LayerZero has instructed sybil airdrop farmers to self-report by handing over their addresses to the team or risk receiving nothing from its planned token airdrop.
Airdrop hunters who self-report their sybil activity by May 17 will suffer an 85% haircut on their token allocation and be allowed to claim the rest of their tokens, the project said in an X post on Friday.
“We are giving all sybil users an opportunity to self-report within the next 14 days in return for 15% of their intended allocation, no questions asked,” LayerZero said.
LayerZero also published a blog post detailing the sybil filtering methods it used to detect mercenary airdrop farming activity.
Some of the filtering parameters include minting so-called valueless NFTS and spamming low-value transactions across multiple blockchains to register activity.
Sybil activity is a major problem for crypto projects, especially when an airdrop is expected. Mercenary users adopt sybil tactics that include a cluster of several addresses to drum up activity on target protocols or blockchains to secure a greater share of the airdrop.
As such, the user activity seen by project teams before announcing their airdrop often declines once the token distribution happens.
Projects such as Solana-based real estate trading marketplace Parcl lost 67% of its investor deposits after its airdrop last month. A similar decline happened with the Starknet blockchain after its airdrop in February.
The decline occurs because mercenary farmers move their funds to projects that have yet to distribute their tokens.
User activity on LayerZero has fallen by more than 50% since the DeFi protocol announced its highly anticipated airdrop snapshot.
LayerZero’s daily activity was around 300,000 cross-chain transactions on April 30, the day before it announced the airdrop. That figure is now at about 150,000, data from the protocol’s onchain explorer shows.
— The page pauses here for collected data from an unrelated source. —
(* ===================================================================== *)
(** ** What the specification says of [validate] *)
(* ===================================================================== *)

(** ASCII lower case: how the text is read when case does not count. *)
Definition lower (c : ascii) : ascii :=
  if in_range 65 90 c then ascii_of_N (code c + 32) else c.

Definition lower_case (s : list ascii) : list ascii := map lower s.

(** [shape] occurs somewhere in [s]. *)
Definition occurs_in (shape : string) (s : list ascii) : Prop :=
  exists pre post, s = (pre ++ chars shape ++ post)%list.

(** The shapes the specification lists: watch, shorts, embed, the
    [youtu.be] short link and the music subdomain. *)
Definition listed_shapes : list string :=
  [ "youtube.com/watch"; "youtube.com/shorts/"; "youtube.com/embed/";
    "youtu.be/"; "music.youtube.com" ].

(** The specification's [validate], read as leniently as its words allow:
    one of the listed shapes occurs in the text, whatever the case and
    whatever stands before it. *)
Definition listed_shape_occurs (url : string) : Prop :=
  exists shape, In shape listed_shapes
                /\ occurs_in shape (lower_case (chars url)).

(** The shapes of [YOUTUBE_PATTERNS]. *)
Definition app_shapes : list string :=
  [ "youtube.com/watch"; "youtu.be/"; "youtube.com/shorts/";
    "youtube.com/embed/"; "youtube.com/v/"; "music.youtube.com" ].

(** The alternatives of [YOUTUBE_PATTERN], each followed by an identifier. *)
Definition single_shapes : list string :=
  [ "youtube.com/watch?v="; "youtu.be/"; "youtube.com/shorts/";
    "youtube.com/embed/"; "music.youtube.com/watch?v=" ].

(** A character of a video identifier: [[\w-]]. *)
Definition id_char (c : ascii) : bool := word_char c || (code c =? 45)%N.

(** Pattern characters that stand for themselves when case is ignored:
    ASCII and not an upper-case letter. *)
Definition plain (c : ascii) : bool :=
  (code c <? 128)%N && negb (in_range 65 90 c).

(** A continuation that accepts a rest of the input by its lower-case form
    alone. *)
Definition accepts (k : position -> bool) (P : list ascii -> Prop) : Prop :=
  forall i s, k (i, s) = true <-> P (lower_case s).

(** What [YOUTUBE_PATTERN] asks of the lower-case text, stage by stage: an
    identifier character; before it one of the shapes; before that an
    optional [www.]; before that an optional scheme. *)
Definition has_id (t : list ascii) : Prop :=
  exists c rest, t = c :: rest /\ id_char c = true.

Definition has_shape (t : list ascii) : Prop :=
  exists shape t', In shape single_shapes
                   /\ t = (chars shape ++ t')%list /\ has_id t'.

Definition has_www (t : list ascii) : Prop :=
  exists www t', In www [""; "www."]
                 /\ t = (chars www ++ t')%list /\ has_shape t'.

Definition has_scheme (t : list ascii) : Prop :=
  exists scheme t', In scheme [""; "http://"; "https://"]
                    /\ t = (chars scheme ++ t')%list /\ has_www t'.

(* ===================================================================== *)
(** ** Vocabulary of the statements about the controller *)
(* ===================================================================== *)

(** Two states agree on everything but the inline input error, which is
    the error class of the input, the error text with its visibility and
    the hint it replaces. *)
Definition same_but_input_error (s s' : state) : Prop :=
  isProcessing s' = isProcessing s
  /\ in_value (urlInput s') = in_value (urlInput s)
  /\ in_disabled (urlInput s') = in_disabled (urlInput s)
  /\ downloadBtn s' = downloadBtn s
  /\ songInfo s' = songInfo s
  /\ status s' = status s
  /\ progress s' = progress s
  /\ body_frames s' = body_frames s
  /\ frames_created s' = frames_created s
  /\ now s' = now s
  /\ timers s' = timers s
  /\ trace s' = trace s.

(** The request of [fetchVideoInfo(url)]. *)
Definition info_request (url : string) : string :=
  "/api/info?url=" ++ encodeURIComponent url.

(** What [fetchVideoInfo] of [static/js/app.js] makes of the way its
    request settles. *)
Definition null_read (field : string) : js_error :=
  {| name := TypeError;
     message := "Cannot read properties of null (reading '" ++ field ++ "')" |}.

Definition info_outcome (o : fetch_outcome) : result parsed :=
  match o with
  | Unreachable why => Throw {| name := TypeError; message := why |}
  | Responded {| ok := _; body := Malformed _ |} =>
      Throw (new_Error "Server error. Please try again.")
  | Responded {| ok := false; body := Parsed (Object data) |} =>
      Throw (new_Error (or_default (j_error data) "Failed to fetch video info"))
  | Responded {| ok := false; body := Parsed Falsy |} =>
      Throw (new_Error "Failed to fetch video info")
  | Responded {| ok := false; body := Parsed Null |} => Throw (null_read "error")
  | Responded {| ok := true; body := Parsed v |} => Ok v
  end.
LayerZero, a protocol that enables connections between otherwise incompatible blockchains, announced the first snapshot for its airdrop and said it would provide more information about the token distribution later.
A snapshot shows the state of a blockchain at a particular time and can be used as a cut-off point to determine eligible recipients for an airdrop.
Recently, crypto projects have begun to adopt a process of airdropping tokens in multiple distribution rounds to discourage the mass exit of users post-airdrop. Protocols such as decentralised exchange Jupiter and Ethereum restaking platform EigenLayer have chosen to airdrop tokens in more than one round.
LayerZero might join this new wave as the team behind the protocol said the May 1 snapshot was the first for the airdrop. That has led to speculation that there will be other snapshots in the future.